Village in Somerset, England

Newton St Loe is a small Somerset village and civil parish located close to the villages of Corston and Stanton Prior, between Bath and Bristol in England. The majority of the village is owned by the Duchy of Cornwall. The parish has a population of 681.

==History==
The Saxon manor of Newton, held by Aluric in the time of King Edward the Confessor, was given to the bishop of Coutances by William the Conqueror. At the time of Domesday the bishop was Geoffrey de Montbray also known from his see as Geoffrey of Coutances, a Norman nobleman, trusted adviser of William and a great secular prelate, warrior and administrator. Newton St Loe takes its additional name from the family of St. Lo, who drew their name from Saint-Lô in Normandy; the family, Latinized in documents as "de Sancto Laudo", held the manor in the time of Richard I. Ultimately, the town's name is derived from the 6th-century bishop Saint Laud of Coutances.

There is evidence of a 3rd-century Roman villa on a site between Newton St Loe and Bath on the south side of the River Avon.

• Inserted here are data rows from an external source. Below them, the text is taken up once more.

(* ===== verification/FederationEdits.v ===== *)
(** * An object edited after it was pushed

    A changed object whose id the target has already, under another content
    hash, is skipped by the local pusher, and fails every push to a receiver. *)

From S2P Require Import Prelude GoStrings Objects Classes Contact Projection JobStore ObjectDB EdgeDB ObjectSafety Encodings Blobs BlobText ServiceContent BlobSafety Federation FederationSafety FederationTargets FederationLiveness FederationLocal.

Section edits.
Context `{GoEncodings} `{GoColumns} `{GoUnicode} `{GoCrypto}.

(** The target has the object's id, and no object of its hash. *)
Definition edited (d : ObjDB) (o : KnowledgeObject) : Prop :=
  (∃ r, r ∈ odRows d ∧ orID r = koID o) ∧ koContentHash o ≠ nostr ∧
  obj_GetByContentHash d (koContentHash o) (koProfileID o) = None.

Lemma edited_not_found w o : edited (wObjects w) o → found_hash w o = false ∧ found_id w o = false.
Proof.
  intros (_ & Hne & Hg). unfold found_hash, found_id. rewrite Hg, andb_false_r. split; [done|].
  destruct (str_eqb _ _) eqn:He; [by apply str_eqb_true in He|done].
Qed.

Lemma edited_create d o : edited d o → ∃ e, obj_Create d o = Err e ∧ (marshal o = Ok tt → e = ObjAlreadyExists).
Proof.
  intros ((r & Hr & Hid) & _). unfold obj_Create. destruct (marshal o) as [[]|e]; [|by exists e].
  assert (Ha : affected (clashes (obj_defaults o)) d = true).
  { unfold affected. apply existsb_exists'. exists r. split; [done|]. unfold clashes. rewrite Hid. change (koID (obj_defaults o)) with (koID o).
    by rewrite str_eqb_refl. }
  cbn [mbind result_bind]. cbv zeta. rewrite Ha. by exists ObjAlreadyExists.
Qed.

(** The receiver: the request fails at it, and no row is touched. *)
Lemma accept_edited rc w o objs edges inserted created : edited (wObjects w) o →
  ∃ e w', accept_objects rc w (o :: objs) edges inserted created = (Err e, w') ∧ wObjects w' = wObjects w.
Proof.
  intros He. cbn [accept_objects]. rewrite (proj1 (edited_not_found w o He)).
  pose proof (run_storable (rcStore rc) (rcThreshold rc) o ∅ w) as Hst.
  destruct (run (storable _ _ o ∅) w) as [[[row blobs]|e] w1]; destruct Hst as [Ho1 Hrow]; [|by exists e, w1].
  destruct Hrow as (raw & text & meta & ->). rewrite <- Ho1 in He.
  destruct (edited_create (wObjects w1) (with_content o raw text meta) He) as (e & Hc & _).
  unfold store_draft, try_. rewrite run_seq. cbn [call run exec]. unfold obj_reply. rewrite Hc. cbn. eexists _, _. split; [done|exact Ho1].
Qed.

Context `{GoWire}.

Lemma push_edited rc o body objs : pbObjects body = o :: objs → edited (wObjects (rcWorld rc)) o →
  rcAdmits rc = true → (body_size (pbObjects body) (pbEdges body) (pbEntities body) <= rcLimit rc)%Z →
  ∃ rc', FederationPush rc body = (500%Z, rc') ∧ wObjects (rcWorld rc') = wObjects (rcWorld rc) ∧
    rcAdmits rc' = true ∧ rcLimit rc' = rcLimit rc.
Proof.
  intros Hb He Ha Hl. unfold FederationPush. rewrite Ha. cbn [negb]. destruct (_ <? _)%Z eqn:Hlt; [lia|].
  unfold FederationAccept. rewrite Hb.
  destruct (accept_edited rc (rcWorld rc) o objs (pbEdges body) [] 0 He) as (e & w' & -> & Ho). eexists. split; [done|]. done.
Qed.

Lemma send_edited attempts t o body objs why : pbObjects body = o :: objs → edited (wObjects (rcWorld (rtReceiver t))) o →
  rcAdmits (rtReceiver t) = true → (body_size (pbObjects body) (pbEdges body) (pbEntities body) <= rcLimit (rtReceiver t))%Z →
  ∃ why' t', send_attempts attempts t body why = (Err (AllFailed why'), t') ∧
    wObjects (rcWorld (rtReceiver t')) = wObjects (rcWorld (rtReceiver t)).
Proof.
  intros Hb. revert t why. induction attempts as [|attempts IH]; intros t why He Ha Hl; cbn [send_attempts]; [by exists why, t|].
  destruct (push_edited (rtReceiver t) o body objs Hb He Ha Hl) as (rc' & Hp & Ho & Ha' & Hl').
  destruct (hd Answered (rtNet t)).
  - rewrite Hp. cbn. destruct (IH (set_sent t rc' (tail (rtNet t))) (CallFailed "status")) as (why' & t' & Hs & Ho');
      [by cbn; rewrite Ho|done|by cbn; rewrite Hl'|]. exists why', t'. split; [done|]. by rewrite Ho', <- Ho.
  - apply (IH (set_sent t (rtReceiver t) (tail (rtNet t)))); done.
  - rewrite Hp. destruct (IH (set_sent t rc' (tail (rtNet t))) (CallFailed "transport")) as (why' & t' & Hs & Ho');
      [by cbn; rewrite Ho|done|by cbn; rewrite Hl'|]. exists why', t'. split; [done|]. by rewrite Ho', <- Ho.
Qed.

(** An edit stops the sync to a receiver.  An object the target knows by id,
    whose content hash has changed since, is skipped by the local pusher and the
    push goes on.  A receiver that admits the request answers it with an error
    every time, which the pusher takes for the target's: no object is named, so
    none is ever given up, and nothing at the receiver changes. *)
Theorem edited_object_blocks :
  (∀ source w o seq edges inserted, edited (wObjects w) o → marshal o = Ok tt → content_keys o = [] →
     ∃ w', local_objects source w [(o, seq)] edges inserted = (Ok tt, w')) ∧
  (∀ t c edges ents enc, encodeInline t c.1 = Ok enc → edited (wObjects (rcWorld (rtReceiver t))) enc →
     rcAdmits (rtReceiver t) = true → (∀ es, body_size [enc] es ents <= rcLimit (rtReceiver t))%Z →
     ∃ why t', remote_Push t [c] edges ents = (Err (TargetFailure why), t') ∧
       wObjects (rcWorld (rtReceiver t')) = wObjects (rcWorld (rtReceiver t))).
Proof.
  split.
  - intros source w o seq edges inserted He Hm Hk. cbn [local_objects]. destruct (edited_not_found w o He) as [-> ->]. cbn [orb].
    assert (Hcopy : copyBlobs source o = Ret (Ok tt)).
    { unfold copyBlobs, content_keys in *. cbn in *. destruct (BlobKey (koRawContent o)); [done|]. by destruct (BlobKey (koTextContent o)). }
    destruct (edited_create (wObjects w) o He) as (e & Hc & Hdup). rewrite (Hdup Hm) in Hc.
    unfold writeObject. rewrite Hcopy. cbn. unfold obj_reply. rewrite Hc. cbn. by eexists.
  - intros t c edges ents enc Henc He Ha Hl. unfold remote_Push. destruct (assignEdges [c] edges) as [eo loose]. cbn [remote_objects].
    rewrite Henc. cbv zeta. cbn [pdBody pbObjects length Nat.eqb negb andb]. unfold flush, send.
    match goal with |- context [send_attempts 3 t ?b ?w] =>
      destruct (send_edited 3 t enc b [] w eq_refl He Ha (Hl _)) as (why & t' & Hs & Ho) end.
    rewrite Hs. by exists why, t'.
Qed.
End edits.

(** ** A note pushed, then edited *)
#[local] Instance plain_columns : GoColumns := {|
  json_map := Some; json_sections := Some; json_graph := Some; json_text := λ s, s;
  uri_Parse := Some; uri_String := λ s n i, (s +:+ "://" +:+ n +:+ "/" +:+ i)%string |}.
#[local] Instance decimal_times : GoEncodings := {|
  Format := λ t, pretty t; ParseTime := λ _, 0%Z; MarshalStrings := λ _, nostr; UnmarshalStrings := λ _, None |}.
#[local] Instance ascii_unicode : GoUnicode := {| uc_to_lower := λ s, s; uc_is_letter := λ _, false; uc_is_digit := λ _, false |}.
#[local] Instance id_crypto : GoCrypto := {| SHA256 s := s |}.
#[local] Instance free_wire : GoWire := {| wire := Some; wire_size := λ _, 0%Z; body_size := λ _ _ _, 0%Z |}.

Definition first_note : KnowledgeObject := note "n-1" "h1" "first".
Definition edited_note : KnowledgeObject := note "n-1" "h2" "first, edited".
Definition pushed_world : World :=
  mkWorld (match obj_Create emptyDB first_note with Ok (_, db) => db | Err _ => emptyDB end) [] ∅ ∅ 0.
Definition note_receiver : RemoteTarget :=
  mkRemoteTarget "team" ∅ true (mkWorld emptyDB [] ∅ ∅ 0) 4096 (mkReceiver pushed_world [] true 0 4096 true) [].

Lemma edited_note_edited : edited (wObjects pushed_world) edited_note.
Proof.
  split; [|split; [discriminate|vm_compute; reflexivity]].
  destruct (List.find (by_id "n-1") (odRows (wObjects pushed_world))) as [r|] eqn:Hf; [|vm_compute in Hf; discriminate Hf].
  apply find_by_id in Hf as [Hin Hid]. by exists r.
Qed.

Lemma edited_object_blocks_witness :
  (∃ w', local_objects true pushed_world [(edited_note, 7%Z)] [] [] = (Ok tt, w')) ∧
  ∃ why t', remote_Push note_receiver [(edited_note, 7%Z)] [] [] = (Err (TargetFailure why), t').
Proof.
  destruct edited_object_blocks as [Hlocal Hremote]. split.
  - apply Hlocal; [exact edited_note_edited|reflexivity|reflexivity].
  - destruct (Hremote note_receiver (edited_note, 7%Z) [] [] edited_note) as (why & t' & Hp & _);
      [vm_compute; reflexivity|exact edited_note_edited|reflexivity|cbn; lia|]. by exists why, t'.
Defined.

It was discovered in 1837 during the cutting of the Bristol-Bath railway line when excavations were carried out and drawings of the site made before much of it was lost in the railway construction. Two mosaics were removed, one of which, known as the Orpheus Mosaic, is now in the Bristol Museum and Art Gallery. A further investigation was carried out in 1968 before the widening of the A4, but it is still the case that little is known about the villa.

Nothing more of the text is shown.